Dislex, le théâtre généreux de la dyslexie
Isabelle Ronayette brillante metteuse en scène et comédienne imagine une croisière pour l’univers de la dyslexie. A l’adresse des non dyslexiques, elle restitue avec son complice Martin Staes-Pollet un voyage touristique édifiant au sein d’un monde symbolisé différemment.
Avant la représentation nous sommes invités dans une délicieuse régression enfantine, à construire, aidés par un petit schéma, le bateau en papier A4 Seyés de notre enfance; les origamis nous installent dans une douce nostalgie et nous retrouvons nos bateaux en papier au sein du décor de la pièce. Isabelle Royanette, habile, nous implante dans son théâtre immersif aux coordonnées d’un espace-temps merveilleux : nos classes de primaire. Nous revivons l’époque des remises de copies avec les petites sadisations d’élèves en public, les petites humiliations réputées éducatives. Ce trauma de l’enfance est autrement douloureux pour la dyslexique abonnée aux fautes d’orthographes. Lentement cette élève, Isabelle, s’éloigne secrètement de la causerie générale, lentement elle dissimule son sui generis.

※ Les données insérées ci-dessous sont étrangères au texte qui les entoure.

(** * Vision Insight Lab (app.py): a shallow embedding and its properties

    The script [app.py] is a Streamlit page: it resolves an API key, reads a
    few widgets, composes a prompt, encodes the uploaded image in base64,
    sends one streaming chat-completion request and renders the reply while
    it arrives.  This file embeds the logic of the script (lines 40-76, 84-90
    and 128-160) and proves the properties stated about it.

    Python values are modelled as follows:
    - [str] is a list of Unicode code points ([pystr]);
    - [bytes] is a list of [Byte.byte];
    - a [dict] with string keys is an association list in insertion order,
      read with [dict_get] ([prompt_map], [st.secrets], the JSON-like payload
      of the request);
    - [st.secrets] is the parsed secrets file, or nothing when no secrets file
      exists, in which case reading it raises;
    - widget output and the calls of the OpenAI client are effects, recorded in
      a trace;
    - exceptions are values of [exn], threaded by a small trace/error monad. *)

From Stdlib Require Import NArith List Strings.String Strings.Ascii Strings.Byte QArith.
From stdpp Require Import base option list.

Local Open Scope N_scope.

(** ** Python strings *)

Module PyStr.

(** A Python [str]: the sequence of its code points. *)
Abbreviation pystr := (list N).

(** String literals of the source are written as Rocq string literals, whose
    bytes are the UTF-8 encoding of the text; [utf8_decode] recovers the code
    points.  Only well-formed input matters here: the literals of [app.py]. *)
Fixpoint utf8_decode (bs : list N) : pystr :=
  match bs with
  | [] => []
  | b0 :: r0 =>
    if b0 <? 128 then b0 :: utf8_decode r0
    else if b0 <? 224 then
      match r0 with
      | b1 :: r1 => (b0 mod 32 * 64 + b1 mod 64) :: utf8_decode r1
      | _ => []
      end
    else if b0 <? 240 then
      match r0 with
      | b1 :: b2 :: r2 =>
        (b0 mod 16 * 4096 + b1 mod 64 * 64 + b2 mod 64) :: utf8_decode r2
      | _ => []
      end
    else
      match r0 with
      | b1 :: b2 :: b3 :: r3 =>
        (b0 mod 8 * 262144 + b1 mod 64 * 4096 + b2 mod 64 * 64 + b3 mod 64)
          :: utf8_decode r3
      | _ => []
      end
  end.

Definition py (s : string) : pystr :=
  utf8_decode (map N_of_ascii (list_ascii_of_string s)).

Arguments py : simpl never.

(** [bool(s)] for a string: true unless the string is empty. *)
Definition truthy (s : pystr) : bool :=
  match s with [] => false | _ :: _ => true end.

(** [bool(x)] for a value that is a string or [None]. *)
Definition truthy_opt (o : option pystr) : bool :=
  match o with None => false | Some s => truthy s end.

(** [str.isspace] on one code point (CPython's [_PyUnicode_IsWhitespace]). *)
Definition is_whitespace (c : N) : bool :=
  ((9 <=? c) && (c <=? 13)) || ((28 <=? c) && (c <=? 32))
  || (c =? 133) || (c =? 160) || (c =? 5760)
  || ((8192 <=? c) && (c <=? 8202))
  || (c =? 8232) || (c =? 8233) || (c =? 8239) || (c =? 8287) || (c =? 12288).

Fixpoint lstrip (s : pystr) : pystr :=
  match s with
  | [] => []
  | c :: r => if is_whitespace c then lstrip r else s
  end.

Definition rstrip (s : pystr) : pystr := reverse (lstrip (reverse s)).

(** [s.strip()] with no argument. *)
Definition strip (s : pystr) : pystr := rstrip (lstrip s).

(** [sep.join(parts)] for [sep = ""]: plain concatenation. *)
Definition concat_str (parts : list pystr) : pystr := concat parts.

End PyStr.
Import PyStr.

(** ** base64 (RFC 4648, the alphabet of [base64.b64encode]) *)

Module Base64.

Definition alphabet : pystr :=
  Eval vm_compute in
    py "ABCDEFGHIJKLMNOPQRSTUVWXYZabcdefghijklmnopqrstuvwxyz0123456789+/".

(** The padding character [=]. *)
Definition pad : N := 61.

(** The character of a 6-bit value. *)
Definition b64_char (s : N) : N := nth (N.to_nat s) alphabet pad.

Fixpoint index_of (c : N) (l : list N) (i : N) : option N :=
  match l with
  | [] => None
  | x :: r => if c =? x then Some i else index_of c r (N.succ i)
  end.

(** The 6-bit value of a character of the alphabet. *)
Definition b64_index (c : N) : option N := index_of c alphabet 0.

(** Three octets, as four 6-bit groups, most significant bits first. *)
Definition sextets (a b c : N) : N * N * N * N :=
  (N.shiftr a 2,
   N.lor (N.shiftl (N.land a 3) 4) (N.shiftr b 4),
   N.lor (N.shiftl (N.land b 15) 2) (N.shiftr c 6),
   N.land c 63).

(** Four 6-bit groups, as three octets. *)
Definition octets (s0 s1 s2 s3 : N) : N * N * N :=
  (N.lor (N.shiftl s0 2) (N.shiftr s1 4),
   N.lor (N.shiftl (N.land s1 15) 4) (N.shiftr s2 2),
   N.lor (N.shiftl (N.land s2 3) 6) s3).

Definition byte_of (n : N) : byte :=
  match Byte.of_N (n mod 256) with Some b => b | None => x00 end.

(** [base64.b64encode(data)]: every three bytes give four characters; one
    or two bytes left over give two or three characters and padding. *)
Fixpoint b64encode (data : list byte) : list N :=
  match data with
  | [] => []
  | [a] =>
    let '(s0, s1, _, _) := sextets (Byte.to_N a) 0 0 in
    [b64_char s0; b64_char s1; pad; pad]
  | [a; b] =>
    let '(s0, s1, s2, _) := sextets (Byte.to_N a) (Byte.to_N b) 0 in
    [b64_char s0; b64_char s1; b64_char s2; pad]
  | a :: b :: c :: rest =>
    let '(s0, s1, s2, s3) :=
      sextets (Byte.to_N a) (Byte.to_N b) (Byte.to_N c) in
    b64_char s0 :: b64_char s1 :: b64_char s2 :: b64_char s3
      :: b64encode rest
  end.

Un dyslexique par réflexe et nécessité fomente son rapport décalé au langage. Très vite il se couvre d’un masque pour feindre de faire comme tout le monde. Et il quitte le continent du langage pour son île. Isabelle Royanette nous emmène en ce voyage. La comédienne est riche du magnétisme des personnes convaincues et enthousiastes, riche de sa voix particulière empathique et rebelle. Elle nous vient forte de son intelligente aiguisée, de sa dérision fine et joyeuse aussi.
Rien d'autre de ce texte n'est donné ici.